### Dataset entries
(* ===== verification/PartitionWriter.v ===== *)
(** The writer of partitions ([data_writer/partition.rs], [mod.rs], [index_prefix.rs]): the
    partition header, the unfiltereds, the promoted-index blocks, and the scratch buffer
    that a streaming writer flushes to its sink.

    The clock is read once a row: [clock k] is the reading at the [k]th unfiltered, 0 for the
    static row. The outcome of the sink is an argument. Checksums are left
    out. *)

From S2P Require Import Prelude Values VInt Keys Oss50 Mutation Stats Cells Columns Rows Markers Items RowGroup StaticRows.

Open Scope Z_scope.

(** [sink]: what the streaming file holds; [None] for a writer in memory. *)
Record DataWriter := mkDataWriter {
  dw_buffer : list Z;
  dw_sink : option (list Z);
  dw_position : Z;
  dw_stats : EncodingStatsBaselines;
  dw_oa_partition_deletion : bool;
}.

Definition data_writer_new (stats : EncodingStatsBaselines) : DataWriter := mkDataWriter [] None 0 stats false.
Definition data_writer_with_sink (stats : EncodingStatsBaselines) : DataWriter :=
  mkDataWriter [] (Some []) 0 stats false.

Definition with_oa_partition_deletion (on : bool) (dw : DataWriter) : DataWriter :=
  mkDataWriter (dw_buffer dw) (dw_sink dw) (dw_position dw) (dw_stats dw) on.

Definition with_buffer (buffer : list Z) (dw : DataWriter) : DataWriter :=
  mkDataWriter buffer (dw_sink dw) (dw_position dw) (dw_stats dw) (dw_oa_partition_deletion dw).

(** Bytes produced so far. *)
Definition position (dw : DataWriter) : Z := dw_position dw + zlen (dw_buffer dw).

(** [io]: the outcome of opening and writing the sink. *)
Definition flush_partition (io : result Error ()) (dw : DataWriter) : result Error DataWriter :=
  match dw_sink dw with
  | None => Ok dw
  | Some written =>
      _ ← io;
      Ok (mkDataWriter [] (Some (written ++ dw_buffer dw)) (dw_position dw + zlen (dw_buffer dw))
            (dw_stats dw) (dw_oa_partition_deletion dw))
  end.

(** [DataWriter::finish] *)
Definition data_finish (dw : DataWriter) : result Error (list Z) :=
  match dw_sink dw with Some _ => Err InvalidInput | None => Ok (dw_buffer dw) end.

(** ** The header *)

Definition partition_deletion_bytes (oa : bool) (tombstone : option PartTombstone) : list Z :=
  match oa, tombstone with
  | true, Some ts => be_bytes 8 (pt_deletion_time ts) ++ be_bytes 4 (as_u32 (pt_local_deletion_time ts))
  | true, None => [0x80]
  | false, Some ts => be_bytes 4 (pt_local_deletion_time ts) ++ be_bytes 8 (pt_deletion_time ts)
  | false, None => be_bytes 4 i32_MAX ++ be_bytes 8 i64_MIN
  end.

Definition write_partition_header (dw : DataWriter) (key : DecoratedKey) (tombstone : option PartTombstone) :
    result Error DataWriter :=
  if zlen (Keys.key key) >? u16_MAX then Err InvalidInput
  else Ok (with_buffer (dw_buffer dw ++ be_bytes 2 (zlen (Keys.key key)) ++ Keys.key key
                        ++ partition_deletion_bytes (dw_oa_partition_deletion dw) tombstone) dw).

(** ** The unfiltereds *)

(** [PromotedIndexBlock] *)
Record PromotedIndexBlock := mkPromotedIndexBlock {
  pib_first_name : list Z;
  pib_last_name : list Z;
  pib_offset : Z;
  pib_width : Z;
  pib_oss50_separator : option (list Z);
}.

Record PartitionEmitCounts := mkPartitionEmitCounts { pec_rows : Z; pec_columns : Z }.

Definition COLUMN_INDEX_SIZE_BYTES : Z := 65536.
Definition CLUSTERING_PREFIX_KIND_CLUSTERING : Z := 4.

Section Writer.
Context {VS : ValueSerializer} {CW : ComplexWriter}.
Context (from_data_type : string -> result Error ComparatorType).
Context (schema : TableSchema).

Definition index_prefix (kind : Z) (ck : ClusteringKey) : result Error (list Z) :=
  if zlen ck >? u16_MAX then Err InvalidInput
  else write_clustering_prefix from_data_type ck schema ([kind] ++ be_bytes 2 (zlen ck)).

(** The name of an unfiltered in the promoted index, with its fallbacks. *)
Definition index_name (item : PartitionItem) : list Z :=
  let or_else r fallback := match r with Ok b => b | Err _ => fallback end in
  match item with
  | IRow row =>
      let empty := [CLUSTERING_PREFIX_KIND_CLUSTERING; 0] in
      match rw_clustering_key row with
      | Some ck => or_else (write_clustering_prefix from_data_type ck schema [CLUSTERING_PREFIX_KIND_CLUSTERING]) empty
      | None => empty
      end
  | IMarker bound is_open _ _ =>
      let '(kind, clustering) := bound_kind is_open bound in
      match clustering with
      | Some ck => or_else (index_prefix kind ck) ([kind] ++ be_bytes 2 0)
      | None => [kind] ++ be_bytes 2 0
      end
  | IBoundary kind ck _ _ _ _ => or_else (index_prefix kind ck) ([kind] ++ be_bytes 2 0)
  end.

(** The separator of a block whose first unfiltered this is. *)
Definition oss50_of (item : PartitionItem) : option (list Z) :=
  match item with
  | IRow row =>
      match rw_clustering_key row with
      | Some ((_ :: _) as ck) =>
          match encode_clustering_bound_oss50_with_order (map snd ck) (schema_reversed schema) with
          | Ok bytes => Some bytes
          | Err _ => None
          end
      | _ => None
      end
  | _ => None
  end.

(** One unfiltered behind the buffer; rows count themselves and their cells. *)
Definition write_item (b : EncodingStatsBaselines) (buffer : list Z) (item : PartitionItem)
    (prev_unfiltered_size now_seconds : Z) : result Error (list Z * PartitionEmitCounts) :=
  match item with
  | IRow row =>
      '(buffer, cells) ← write_merged_row_with_prev_size from_data_type b buffer row schema
                           prev_unfiltered_size now_seconds;
      Ok (buffer, mkPartitionEmitCounts 1 cells)
  | IMarker bound is_open deletion_time local_deletion_time =>
      buffer ← write_range_bound from_data_type b buffer bound is_open deletion_time
                 local_deletion_time schema prev_unfiltered_size;
      Ok (buffer, mkPartitionEmitCounts 0 0)
  | IBoundary kind clustering end_dt end_ldt start_dt start_ldt =>
      buffer ← write_range_boundary from_data_type b buffer kind clustering end_dt end_ldt start_dt
                 start_ldt schema prev_unfiltered_size;
      Ok (buffer, mkPartitionEmitCounts 0 0)
  end.

Definition add_counts (a c : PartitionEmitCounts) : PartitionEmitCounts :=
  mkPartitionEmitCounts (pec_rows a + pec_rows c) (pec_columns a + pec_columns c).

(** [write_partition]: each item takes the size of the one before it. *)
Fixpoint write_items (b : EncodingStatsBaselines) (clock : nat -> Z) (k : nat)
    (items : list PartitionItem) (buffer : list Z) (prev_unfiltered_size : Z) : result Error (list Z) :=
  match items with
  | [] => Ok buffer
  | item :: items =>
      '(buffer', _) ← write_item b buffer item prev_unfiltered_size (clock k);
      write_items b clock (S k) items buffer' (zlen buffer' - zlen buffer)
  end.

(** *** With index blocks *)

Record BlockState := mkBlockState {
  bs_blocks : list PromotedIndexBlock;
  bs_start : Z;
  bs_first : option (list Z);
  bs_last : option (list Z);
  bs_oss50 : option (option (list Z));
}.

(** Before an item is written: it opens the block if none is open. *)
Definition note_item (item : PartitionItem) (s : BlockState) : BlockState :=
  let name := index_name item in
  match bs_first s with
  | Some _ => mkBlockState (bs_blocks s) (bs_start s) (bs_first s) (Some name) (bs_oss50 s)
  | None => mkBlockState (bs_blocks s) (bs_start s) (Some name) (Some name) (Some (oss50_of item))
  end.

Definition empty_name : list Z := [CLUSTERING_PREFIX_KIND_CLUSTERING; 0].

(** After an item: a block of 64 KiB is closed at this offset. *)
Definition close_full_block (offset : Z) (s : BlockState) : BlockState :=
  let block_bytes := offset - bs_start s in
  if block_bytes >=? COLUMN_INDEX_SIZE_BYTES
  then mkBlockState
         (bs_blocks s ++ [mkPromotedIndexBlock (default empty_name (bs_first s))
                            (default empty_name (bs_last s)) (bs_start s) block_bytes
                            (mjoin (bs_oss50 s))])
         offset None None None
  else s.

(** Behind the end of the partition. *)
Definition close_last_block (offset : Z) (s : BlockState) : list PromotedIndexBlock :=
  match bs_first s, bs_last s with
  | Some first, Some last =>
      let block_bytes := offset - bs_start s in
      if block_bytes >? 0
      then bs_blocks s ++ [mkPromotedIndexBlock first last (bs_start s) block_bytes (mjoin (bs_oss50 s))]
      else bs_blocks s
  | _, _ => bs_blocks s
  end.

Fixpoint write_items_with_blocks (b : EncodingStatsBaselines) (clock : nat -> Z) (k : nat)
    (partition_buf_start : Z) (items : list PartitionItem) (buffer : list Z) (prev_unfiltered_size : Z) (emit : PartitionEmitCounts)
    (s : BlockState) : result Error (list Z * PartitionEmitCounts * BlockState) :=
  match items with
  | [] => Ok (buffer, emit, s)
  | item :: items =>
      let s := note_item item s in
      '(buffer', counts) ← write_item b buffer item prev_unfiltered_size (clock k);
      write_items_with_blocks b clock (S k) partition_buf_start items buffer'
        (zlen buffer' - zlen buffer) (add_counts emit counts)
        (close_full_block (zlen buffer' - partition_buf_start) s)
  end.

(** ** A partition *)

Section Partition.
Context `{HashOrder} `{DebugFmt}.

(** The static row, if the table has static columns: the buffer, the bytes of the row, the
    cells it counts. *)
Definition write_static_prelude (b : EncodingStatsBaselines) (buffer : list Z) (mutations : list Mutation)
    (partition_floor : option Z) (now_seconds : Z) : result Error (list Z * PartitionEmitCounts) :=
  if negb (has_static schema) then Ok (buffer, mkPartitionEmitCounts 0 0)
  else
    let merged := collect_static_operations mutations schema partition_floor in
    if is_empty merged then Ok (write_empty_static_row buffer 0 schema, mkPartitionEmitCounts 0 0)
    else
      let '(latest_ts, ttl) :=
        default (from_option m_timestamp_micros 0 (head mutations), None) (static_liveness_from_ops merged) in
      '(buffer, cells) ← write_static_row_with_prev_size b buffer merged latest_ts ttl schema 0 now_seconds;
      Ok (buffer, mkPartitionEmitCounts 1 cells).

(** The unfiltereds of a partition, in order. *)
Definition partition_items (mutations : list Mutation) (partition_floor : option Z)
    (range_tombstones : list RangeTombstone) : list PartitionItem :=
  let rows := merge_clustering_rows mutations schema (has_static schema) partition_floor range_tombstones in
  coalesce_boundaries schema
    (sort_partition_items schema (map IRow rows ++ markers_of range_tombstones)).

Definition write_partition (dw : DataWriter) (key : DecoratedKey) (mutations : list Mutation)
    (partition_tombstone : option PartTombstone) (range_tombstones : list RangeTombstone)
    (clock : nat -> Z) (io : result Error ()) : result Error (DataWriter * Z) :=
  let partition_offset := position dw in
  let header_start := zlen (dw_buffer dw) in
  dw ← write_partition_header dw key partition_tombstone;
  let partition_floor := pt_deletion_time <$> partition_tombstone in
  '(buffer, _) ← write_static_prelude (dw_stats dw) (dw_buffer dw) mutations partition_floor (clock O);
  buffer ← write_items (dw_stats dw) clock 1 (partition_items mutations partition_floor range_tombstones)
             buffer (zlen buffer - header_start);
  dw ← flush_partition io (with_buffer (buffer ++ [END_OF_PARTITION]) dw);
  Ok (dw, partition_offset).

Definition write_partition_with_index_blocks (dw : DataWriter) (key : DecoratedKey)
    (mutations : list Mutation) (partition_tombstone : option PartTombstone)
    (range_tombstones : list RangeTombstone) (clock : nat -> Z) (io : result Error ()) :
    result Error (DataWriter * (Z * list PromotedIndexBlock * PartitionEmitCounts)) :=
  let partition_offset := position dw in
  let partition_buf_start := zlen (dw_buffer dw) in
  dw ← write_partition_header dw key partition_tombstone;
  let partition_floor := pt_deletion_time <$> partition_tombstone in
  '(buffer, emit) ← write_static_prelude (dw_stats dw) (dw_buffer dw) mutations partition_floor (clock O);
  '(buffer, emit, s) ←
    write_items_with_blocks (dw_stats dw) clock 1 partition_buf_start
      (partition_items mutations partition_floor range_tombstones) buffer
      (zlen buffer - partition_buf_start) emit
      (mkBlockState [] (zlen buffer - partition_buf_start) None None None);
  let buffer := buffer ++ [END_OF_PARTITION] in
  let blocks := close_last_block (zlen buffer - partition_buf_start) s in
  dw ← flush_partition io (with_buffer buffer dw);
  Ok (dw, (partition_offset, blocks, emit)).
End Partition.
End Writer.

### WHAT TO PRODUCE
Show all lines from the entries that hold "Fixpoint".

### WRITTEN RESPONSE
Fixpoint write_items (b : EncodingStatsBaselines) (clock : nat -> Z) (k : nat)
Fixpoint write_items_with_blocks (b : EncodingStatsBaselines) (clock : nat -> Z) (k : nat)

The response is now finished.